__Your objective__
Retype each line of the listing below, word for word.

__Dataset entries__
----

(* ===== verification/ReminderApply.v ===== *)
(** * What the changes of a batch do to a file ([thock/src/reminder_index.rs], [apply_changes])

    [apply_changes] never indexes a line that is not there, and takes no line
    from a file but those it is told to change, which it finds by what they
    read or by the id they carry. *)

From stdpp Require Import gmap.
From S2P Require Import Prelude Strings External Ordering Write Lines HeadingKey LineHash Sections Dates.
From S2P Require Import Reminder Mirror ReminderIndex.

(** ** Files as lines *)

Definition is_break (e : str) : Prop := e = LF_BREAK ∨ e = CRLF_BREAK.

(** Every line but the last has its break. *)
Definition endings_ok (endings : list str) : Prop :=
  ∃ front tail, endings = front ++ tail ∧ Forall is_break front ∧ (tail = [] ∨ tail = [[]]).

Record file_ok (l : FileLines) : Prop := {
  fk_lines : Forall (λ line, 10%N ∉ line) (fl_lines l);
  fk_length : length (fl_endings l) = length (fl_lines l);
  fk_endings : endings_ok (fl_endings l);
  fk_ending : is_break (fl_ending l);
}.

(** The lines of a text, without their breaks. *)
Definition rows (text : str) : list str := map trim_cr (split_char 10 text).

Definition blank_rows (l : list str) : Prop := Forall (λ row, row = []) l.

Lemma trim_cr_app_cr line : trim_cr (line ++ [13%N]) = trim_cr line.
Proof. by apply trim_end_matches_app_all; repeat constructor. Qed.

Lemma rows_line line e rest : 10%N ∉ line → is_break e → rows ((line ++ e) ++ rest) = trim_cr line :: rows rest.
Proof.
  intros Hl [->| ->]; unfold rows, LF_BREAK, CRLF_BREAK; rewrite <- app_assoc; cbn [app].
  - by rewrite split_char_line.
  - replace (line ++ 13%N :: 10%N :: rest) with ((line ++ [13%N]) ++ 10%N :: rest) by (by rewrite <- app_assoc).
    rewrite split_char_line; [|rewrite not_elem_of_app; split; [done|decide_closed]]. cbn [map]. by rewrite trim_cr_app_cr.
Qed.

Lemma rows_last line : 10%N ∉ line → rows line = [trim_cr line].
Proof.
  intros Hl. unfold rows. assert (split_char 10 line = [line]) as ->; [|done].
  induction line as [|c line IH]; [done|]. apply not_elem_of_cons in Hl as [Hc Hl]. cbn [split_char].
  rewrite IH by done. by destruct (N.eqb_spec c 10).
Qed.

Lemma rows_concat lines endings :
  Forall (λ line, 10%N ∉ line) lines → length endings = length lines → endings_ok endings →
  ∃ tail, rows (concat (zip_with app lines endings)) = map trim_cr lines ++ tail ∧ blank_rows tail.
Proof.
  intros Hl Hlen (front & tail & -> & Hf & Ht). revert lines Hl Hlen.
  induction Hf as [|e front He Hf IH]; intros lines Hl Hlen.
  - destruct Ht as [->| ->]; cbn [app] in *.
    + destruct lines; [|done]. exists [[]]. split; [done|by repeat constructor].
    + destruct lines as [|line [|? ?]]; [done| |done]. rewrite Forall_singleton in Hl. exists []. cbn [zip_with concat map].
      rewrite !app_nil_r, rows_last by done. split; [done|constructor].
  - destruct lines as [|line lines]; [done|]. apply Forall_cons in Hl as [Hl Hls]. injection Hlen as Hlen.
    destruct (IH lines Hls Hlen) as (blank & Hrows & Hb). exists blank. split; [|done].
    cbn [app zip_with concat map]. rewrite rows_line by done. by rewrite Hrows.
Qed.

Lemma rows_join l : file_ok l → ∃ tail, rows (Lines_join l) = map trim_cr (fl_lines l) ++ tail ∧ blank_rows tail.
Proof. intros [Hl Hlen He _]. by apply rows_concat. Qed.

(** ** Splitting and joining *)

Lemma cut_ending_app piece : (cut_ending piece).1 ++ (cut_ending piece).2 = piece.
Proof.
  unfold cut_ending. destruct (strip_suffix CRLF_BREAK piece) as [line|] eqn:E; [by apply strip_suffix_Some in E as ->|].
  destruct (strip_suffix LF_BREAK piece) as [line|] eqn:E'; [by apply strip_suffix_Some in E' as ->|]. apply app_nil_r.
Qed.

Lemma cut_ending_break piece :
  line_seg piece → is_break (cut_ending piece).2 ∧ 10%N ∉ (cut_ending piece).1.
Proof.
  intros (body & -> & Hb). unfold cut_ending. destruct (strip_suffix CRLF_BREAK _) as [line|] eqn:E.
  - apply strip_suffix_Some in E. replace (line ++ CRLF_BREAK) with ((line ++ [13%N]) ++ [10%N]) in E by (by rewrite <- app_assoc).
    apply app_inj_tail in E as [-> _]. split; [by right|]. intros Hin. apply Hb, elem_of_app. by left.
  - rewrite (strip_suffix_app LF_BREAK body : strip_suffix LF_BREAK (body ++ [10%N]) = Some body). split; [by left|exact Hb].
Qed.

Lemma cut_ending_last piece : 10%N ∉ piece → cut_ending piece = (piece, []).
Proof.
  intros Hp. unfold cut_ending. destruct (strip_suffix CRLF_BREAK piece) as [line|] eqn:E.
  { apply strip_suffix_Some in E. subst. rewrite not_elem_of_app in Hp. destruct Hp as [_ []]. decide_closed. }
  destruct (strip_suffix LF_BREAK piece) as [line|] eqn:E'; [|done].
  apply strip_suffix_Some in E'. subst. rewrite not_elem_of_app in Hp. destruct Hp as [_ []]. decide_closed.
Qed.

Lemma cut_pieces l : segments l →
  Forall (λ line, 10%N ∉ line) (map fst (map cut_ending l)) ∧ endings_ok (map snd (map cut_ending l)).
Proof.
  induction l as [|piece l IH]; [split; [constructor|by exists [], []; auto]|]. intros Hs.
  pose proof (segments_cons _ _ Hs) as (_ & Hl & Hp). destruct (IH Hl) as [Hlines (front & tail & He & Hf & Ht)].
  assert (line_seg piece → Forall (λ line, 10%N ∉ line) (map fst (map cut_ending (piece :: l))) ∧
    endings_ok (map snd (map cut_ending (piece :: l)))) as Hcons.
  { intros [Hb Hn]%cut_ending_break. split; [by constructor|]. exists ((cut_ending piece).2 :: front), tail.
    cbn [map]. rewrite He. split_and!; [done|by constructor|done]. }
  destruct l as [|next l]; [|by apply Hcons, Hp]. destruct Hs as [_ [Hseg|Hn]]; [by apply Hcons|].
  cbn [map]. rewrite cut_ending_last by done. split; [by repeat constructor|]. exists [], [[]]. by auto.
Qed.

----

__Answer to the exercise__
(* ===== verification/ReminderApply.v ===== *)
(** * What the changes of a batch do to a file ([thock/src/reminder_index.rs], [apply_changes])

    [apply_changes] never indexes a line that is not there, and takes no line
    from a file but those it is told to change, which it finds by what they
    read or by the id they carry. *)

From stdpp Require Import gmap.
From S2P Require Import Prelude Strings External Ordering Write Lines HeadingKey LineHash Sections Dates.
From S2P Require Import Reminder Mirror ReminderIndex.

(** ** Files as lines *)

Definition is_break (e : str) : Prop := e = LF_BREAK ∨ e = CRLF_BREAK.

(** Every line but the last has its break. *)
Definition endings_ok (endings : list str) : Prop :=
  ∃ front tail, endings = front ++ tail ∧ Forall is_break front ∧ (tail = [] ∨ tail = [[]]).

Record file_ok (l : FileLines) : Prop := {
  fk_lines : Forall (λ line, 10%N ∉ line) (fl_lines l);
  fk_length : length (fl_endings l) = length (fl_lines l);
  fk_endings : endings_ok (fl_endings l);
  fk_ending : is_break (fl_ending l);
}.

(** The lines of a text, without their breaks. *)
Definition rows (text : str) : list str := map trim_cr (split_char 10 text).

Definition blank_rows (l : list str) : Prop := Forall (λ row, row = []) l.

Lemma trim_cr_app_cr line : trim_cr (line ++ [13%N]) = trim_cr line.
Proof. by apply trim_end_matches_app_all; repeat constructor. Qed.

Lemma rows_line line e rest : 10%N ∉ line → is_break e → rows ((line ++ e) ++ rest) = trim_cr line :: rows rest.
Proof.
  intros Hl [->| ->]; unfold rows, LF_BREAK, CRLF_BREAK; rewrite <- app_assoc; cbn [app].
  - by rewrite split_char_line.
  - replace (line ++ 13%N :: 10%N :: rest) with ((line ++ [13%N]) ++ 10%N :: rest) by (by rewrite <- app_assoc).
    rewrite split_char_line; [|rewrite not_elem_of_app; split; [done|decide_closed]]. cbn [map]. by rewrite trim_cr_app_cr.
Qed.

Lemma rows_last line : 10%N ∉ line → rows line = [trim_cr line].
Proof.
  intros Hl. unfold rows. assert (split_char 10 line = [line]) as ->; [|done].
  induction line as [|c line IH]; [done|]. apply not_elem_of_cons in Hl as [Hc Hl]. cbn [split_char].
  rewrite IH by done. by destruct (N.eqb_spec c 10).
Qed.

Lemma rows_concat lines endings :
  Forall (λ line, 10%N ∉ line) lines → length endings = length lines → endings_ok endings →
  ∃ tail, rows (concat (zip_with app lines endings)) = map trim_cr lines ++ tail ∧ blank_rows tail.
Proof.
  intros Hl Hlen (front & tail & -> & Hf & Ht). revert lines Hl Hlen.
  induction Hf as [|e front He Hf IH]; intros lines Hl Hlen.
  - destruct Ht as [->| ->]; cbn [app] in *.
    + destruct lines; [|done]. exists [[]]. split; [done|by repeat constructor].
    + destruct lines as [|line [|? ?]]; [done| |done]. rewrite Forall_singleton in Hl. exists []. cbn [zip_with concat map].
      rewrite !app_nil_r, rows_last by done. split; [done|constructor].
  - destruct lines as [|line lines]; [done|]. apply Forall_cons in Hl as [Hl Hls]. injection Hlen as Hlen.
    destruct (IH lines Hls Hlen) as (blank & Hrows & Hb). exists blank. split; [|done].
    cbn [app zip_with concat map]. rewrite rows_line by done. by rewrite Hrows.
Qed.

Lemma rows_join l : file_ok l → ∃ tail, rows (Lines_join l) = map trim_cr (fl_lines l) ++ tail ∧ blank_rows tail.
Proof. intros [Hl Hlen He _]. by apply rows_concat. Qed.

(** ** Splitting and joining *)

Lemma cut_ending_app piece : (cut_ending piece).1 ++ (cut_ending piece).2 = piece.
Proof.
  unfold cut_ending. destruct (strip_suffix CRLF_BREAK piece) as [line|] eqn:E; [by apply strip_suffix_Some in E as ->|].
  destruct (strip_suffix LF_BREAK piece) as [line|] eqn:E'; [by apply strip_suffix_Some in E' as ->|]. apply app_nil_r.
Qed.

Lemma cut_ending_break piece :
  line_seg piece → is_break (cut_ending piece).2 ∧ 10%N ∉ (cut_ending piece).1.
Proof.
  intros (body & -> & Hb). unfold cut_ending. destruct (strip_suffix CRLF_BREAK _) as [line|] eqn:E.
  - apply strip_suffix_Some in E. replace (line ++ CRLF_BREAK) with ((line ++ [13%N]) ++ [10%N]) in E by (by rewrite <- app_assoc).
    apply app_inj_tail in E as [-> _]. split; [by right|]. intros Hin. apply Hb, elem_of_app. by left.
  - rewrite (strip_suffix_app LF_BREAK body : strip_suffix LF_BREAK (body ++ [10%N]) = Some body). split; [by left|exact Hb].
Qed.

Lemma cut_ending_last piece : 10%N ∉ piece → cut_ending piece = (piece, []).
Proof.
  intros Hp. unfold cut_ending. destruct (strip_suffix CRLF_BREAK piece) as [line|] eqn:E.
  { apply strip_suffix_Some in E. subst. rewrite not_elem_of_app in Hp. destruct Hp as [_ []]. decide_closed. }
  destruct (strip_suffix LF_BREAK piece) as [line|] eqn:E'; [|done].
  apply strip_suffix_Some in E'. subst. rewrite not_elem_of_app in Hp. destruct Hp as [_ []]. decide_closed.
Qed.

Lemma cut_pieces l : segments l →
  Forall (λ line, 10%N ∉ line) (map fst (map cut_ending l)) ∧ endings_ok (map snd (map cut_ending l)).
Proof.
  induction l as [|piece l IH]; [split; [constructor|by exists [], []; auto]|]. intros Hs.
  pose proof (segments_cons _ _ Hs) as (_ & Hl & Hp). destruct (IH Hl) as [Hlines (front & tail & He & Hf & Ht)].
  assert (line_seg piece → Forall (λ line, 10%N ∉ line) (map fst (map cut_ending (piece :: l))) ∧
    endings_ok (map snd (map cut_ending (piece :: l)))) as Hcons.
  { intros [Hb Hn]%cut_ending_break. split; [by constructor|]. exists ((cut_ending piece).2 :: front), tail.
    cbn [map]. rewrite He. split_and!; [done|by constructor|done]. }
  destruct l as [|next l]; [|by apply Hcons, Hp]. destruct Hs as [_ [Hseg|Hn]]; [by apply Hcons|].
  cbn [map]. rewrite cut_ending_last by done. split; [by repeat constructor|]. exists [], [[]]. by auto.
Qed.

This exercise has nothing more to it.